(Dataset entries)
(** * NTTBot: the tournament scrape / dedupe / persist / query pipeline

    A shallow embedding of [nttbscrape.py] (class [NTTBTournamentScraper])
    and [tournament_adapter.py] (class [TournamentClient]), and of their
    callers in [bot.py], [announcements.py] and [scheduled_tasks.py],
    followed by the properties of the pipeline that the specification
    states and by further properties of the code.

    Conventions.
    - A Python [str] is a [string]; the operations on it ([lower], [strip],
      [in], [split], slicing) are written out on ASCII, the bytes above 127
      are left as they are.
    - The parsed page (a BeautifulSoup tree) is the inductive type
      [Soup.node]; [find], [find_all] and [get_text] walk it in document
      order.
    - The two SQLite tables are lists of rows in insertion order; a NULL
      column is [None].  The [categories] column, written with [json.dumps]
      and read back with [json.loads], is modelled by the list it encodes.
    - A naive [datetime] is the number of microseconds since
      0001-01-01T00:00:00 in the proleptic Gregorian calendar. *)

From Stdlib Require Import ZArith List String Ascii Bool Lia Arith Permutation Sorted.
From Stdlib Require Import Numbers.DecimalString.
Import ListNotations.

Open Scope string_scope.
Open Scope list_scope.

(* ================================================================== *)
(** ** Python string primitives *)
(* ================================================================== *)

Module Py.

(** [c.lower()] on one ASCII character. *)
Definition lower_ascii (c : ascii) : ascii :=
  let n := nat_of_ascii c in
  if (65 <=? n)%nat && (n <=? 90)%nat then ascii_of_nat (n + 32) else c.

(** [s.lower()]. *)
Fixpoint lower (s : string) : string :=
  match s with
  | EmptyString => EmptyString
  | String c s' => String (lower_ascii c) (lower s')
  end.
Definition set_allPackages (v : option (list nat)) (s : PMState) : PMState :=
  {| packages := packages s; allPackages := v;
     runtimeDependencies := runtimeDependencies s;
     platformInfo := platformInfo s; outputChannel := outputChannel s;
     statusItem := statusItem s; events := events s;
     temporaryFiles := temporaryFiles s; network := network s |}.

Definition set_events (v : list PMEvent) (s : PMState) : PMState :=
  {| packages := packages s; allPackages := allPackages s;
     runtimeDependencies := runtimeDependencies s;
     platformInfo := platformInfo s; outputChannel := outputChannel s;
     statusItem := statusItem s; events := v;
     temporaryFiles := temporaryFiles s; network := network s |}.

Definition set_temporaryFiles (v : list (string + SyncResult)) (s : PMState)
  : PMState :=
  {| packages := packages s; allPackages := allPackages s;
     runtimeDependencies := runtimeDependencies s;
     platformInfo := platformInfo s; outputChannel := outputChannel s;
     statusItem := statusItem s; events := events s;
     temporaryFiles := v; network := network s |}.

Definition set_network (v : list HttpsAnswer) (s : PMState) : PMState :=
  {| packages := packages s; allPackages := allPackages s;
     runtimeDependencies := runtimeDependencies s;
     platformInfo := platformInfo s; outputChannel := outputChannel s;
     statusItem := statusItem s; events := events s;
     temporaryFiles := temporaryFiles s; network := v |}.

(** ** Promises *)

(** How awaiting a promise comes out. *)
Inductive Settled (A : Type) :=
| Resolved (a : A)
| RejectedWith (reason : PackageManagerError)
| Unsettled.
Arguments Resolved {A} a.
Arguments RejectedWith {A} reason.
Arguments Unsettled {A}.

Definition Promise (A : Type) : Type := PMState -> Settled A * PMState.

Definition resolve {A} (a : A) : Promise A := fun s => (Resolved a, s).
(** X9. Binding attributes and entering a group commute: both orders end
    in handlers with the same options, destination, pool, group path and
    bound attributes, hence the same line for every record. *)
Theorem WithAttrs_WithGroup_commute (σ : Heap) (p : loc) (h : Handler)
    (A : list Attr) (name : string) :
  handlers σ !! p = Some h -> A <> [] -> name <> ""%string ->
  exists p1 σ1 p2 σ2 q1 τ1 q2 τ2 h2,
    WithAttrs p A σ = Some (p1, σ1) /\ WithGroup p1 name σ1 = Some (p2, σ2) /\
    WithGroup p name σ = Some (q1, τ1) /\ WithAttrs q1 A τ1 = Some (q2, τ2) /\
    handlers σ2 !! p2 = Some h2 /\ handlers τ2 !! q2 = Some h2 /\
    groups h2 = groups h ++ [name] /\ attrs h2 = attrs h ++ A.
Proof.
  intros Hp HA Hn.
  set (hA := {| opts := opts h; mu := false; out := out h; pool := pool h;
                groups := groups h; attrs := attrs h ++ A |}).
  set (hG := {| opts := opts h; mu := false; out := out h; pool := pool h;
                groups := groups h ++ [name]; attrs := attrs h |}).
  set (h2 := {| opts := opts h; mu := false; out := out h; pool := pool h;
                groups := groups h ++ [name]; attrs := attrs h ++ A |}).
  exists (fst (alloc_handler hA σ)), (snd (alloc_handler hA σ)).
  exists (fst (alloc_handler h2 (snd (alloc_handler hA σ)))),
    (snd (alloc_handler h2 (snd (alloc_handler hA σ)))).
  exists (fst (alloc_handler hG σ)), (snd (alloc_handler hG σ)).
  exists (fst (alloc_handler h2 (snd (alloc_handler hG σ)))),
    (snd (alloc_handler h2 (snd (alloc_handler hG σ)))), h2.
  split; [exact (WithAttrs_alloc σ p h A Hp HA) |].
  split.
  { rewrite (WithGroup_alloc _ _ hA); [done | apply alloc_handler_new | done]. }
  split; [exact (WithGroup_alloc σ p h name Hp Hn) |].
  split.
  { rewrite (WithAttrs_alloc _ _ hG); [done | apply alloc_handler_new | done]. }
  split; [apply alloc_handler_new |].
  split; [apply alloc_handler_new |]. done.
Qed.

(** X10. Binding [A] and then [B] is binding [A ++ B]: the bound
    attributes are the old ones, then [A], then [B], and the handler is the
    one a single [WithAttrs] of [A ++ B] builds. *)
Theorem WithAttrs_accumulates (σ : Heap) (p : loc) (h : Handler) (A B : list Attr) :
  handlers σ !! p = Some h -> A <> [] -> B <> [] ->
  exists p1 σ1 p2 σ2 q τ h2,
    WithAttrs p A σ = Some (p1, σ1) /\ WithAttrs p1 B σ1 = Some (p2, σ2) /\
    WithAttrs p (A ++ B) σ = Some (q, τ) /\
    handlers σ2 !! p2 = Some h2 /\ handlers τ !! q = Some h2 /\
    attrs h2 = attrs h ++ A ++ B /\ groups h2 = groups h.
Proof.
  intros Hp HA HB.
  set (hA := {| opts := opts h; mu := false; out := out h; pool := pool h;
                groups := groups h; attrs := attrs h ++ A |}).
  set (h2 := {| opts := opts h; mu := false; out := out h; pool := pool h;
                groups := groups h; attrs := attrs h ++ A ++ B |}).
  exists (fst (alloc_handler hA σ)), (snd (alloc_handler hA σ)).
  exists (fst (alloc_handler h2 (snd (alloc_handler hA σ)))),
    (snd (alloc_handler h2 (snd (alloc_handler hA σ)))).
  exists (fst (alloc_handler h2 σ)), (snd (alloc_handler h2 σ)), h2.
  split; [exact (WithAttrs_alloc σ p h A Hp HA) |].
  split.
  { rewrite (WithAttrs_alloc _ _ hA); [| apply alloc_handler_new | done].
    simpl. by rewrite <- app_assoc. }
  split.
  { apply WithAttrs_alloc; [done |]. by destruct A. }
  split; [apply alloc_handler_new |].
  split; [apply alloc_handler_new |]. done.
Qed.
Lemma reindex_guards_witness :
  exists target_rows,
    dict_get [("Data", 3)] "Data" = Some target_rows
    /\ Pandas.nrows (Pandas.mkDataFrame 2 [("Name", [Str "Alice"; Str "Bob"])])
       <= target_rows
    /\ dict_get (reindexed_data_for_this_xml [("Data", 3)]
                   [("Data", Pandas.mkDataFrame 2
                               [("Name", [Str "Alice"; Str "Bob"])])]) "Data"
       = Some (Pandas.reindex
                 (Pandas.mkDataFrame 2 [("Name", [Str "Alice"; Str "Bob"])])
                 target_rows).
Proof.
  apply (reindex_guards [name_source; city_source] [("Data", 3)] name_source
           [("Data", Pandas.mkDataFrame 2 [("Name", [Str "Alice"; Str "Bob"])])]
           "Data").
  - apply (bool_decide_unpack _). vm_compute. exact I.
  - reflexivity.
  - apply list_elem_of_here.
  - reflexivity.
  - reflexivity.
Defined.

(** X18.  When an export gets as far as writing.  Steps 1 to 3 produce the
    merged tables exactly when the Value Extractor returns tables for every
    source that the export visits: the only errors of these steps are those
    of the extraction.  So an export that returns a workbook has extracted
    every source, and when the extraction fails for some source and succeeds
    for all sources before it, the export ends with the error of that
    source, whatever the template. *)
Theorem export_outcome (template : Openpyxl.Workbook)
    (sources : list (ET.xml_file * dict (dict string))) :
  (is_Ok (merged_tables sources) = true
   <-> Forall (fun fm => is_Ok (extract_data_from_one_xml (fst fm) (snd fm)) = true)
              sources)
  /\ (is_Ok (generate_excel template sources) = true ->
      is_Ok (merged_tables sources) = true)
  /\ (forall before f m after e,
        sources = before ++ (f, m) :: after ->
        Forall (fun fm => is_Ok (extract_data_from_one_xml (fst fm) (snd fm)) = true)
               before ->
        extract_data_from_one_xml f m = Raise e ->
        merged_tables sources = Raise e
        /\ generate_excel template sources = Raise e).
Proof.
  split; [split|split].
  - unfold merged_tables.
    destruct (max_rows_per_sheet sources []) as [mr| |] eqn:Hmr; [|done|done].
    intros _. revert Hmr. generalize ([] : dict nat).
    induction sources as [|[f m] sources IH]; intros acc Hmr; [constructor|].
    simpl in Hmr.
    destruct (extract_data_from_one_xml f m) as [t| |] eqn:Ht; [|done|done].
    constructor; [by simpl; rewrite Ht|]. by apply (IH _ Hmr).
  - intros Hall. unfold merged_tables.
    destruct (max_rows_per_sheet_Ok sources [] Hall) as [mr ->]. simpl.
    by destruct (all_extracted_data_Ok mr sources Hall) as [all ->].
  - unfold generate_excel. by destruct (merged_tables sources).
  - intros before f m after e -> Hbefore Hfm.
    unfold generate_excel, merged_tables.
    by rewrite (max_rows_per_sheet_first_error before f m after e Hbefore Hfm).
Qed.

● **TASK INSTRUCTIONS**: Transcribe, word for word, every line from the one containing "sources = Raise e)." through the final line of the entries, and nothing else.

● **ANSWER SECTION**:
        /\ generate_excel template sources = Raise e).
Proof.
  split; [split|split].
  - unfold merged_tables.
    destruct (max_rows_per_sheet sources []) as [mr| |] eqn:Hmr; [|done|done].
    intros _. revert Hmr. generalize ([] : dict nat).
    induction sources as [|[f m] sources IH]; intros acc Hmr; [constructor|].
    simpl in Hmr.
    destruct (extract_data_from_one_xml f m) as [t| |] eqn:Ht; [|done|done].
    constructor; [by simpl; rewrite Ht|]. by apply (IH _ Hmr).
  - intros Hall. unfold merged_tables.
    destruct (max_rows_per_sheet_Ok sources [] Hall) as [mr ->]. simpl.
    by destruct (all_extracted_data_Ok mr sources Hall) as [all ->].
  - unfold generate_excel. by destruct (merged_tables sources).
  - intros before f m after e -> Hbefore Hfm.
    unfold generate_excel, merged_tables.
    by rewrite (max_rows_per_sheet_first_error before f m after e Hbefore Hfm).
Qed.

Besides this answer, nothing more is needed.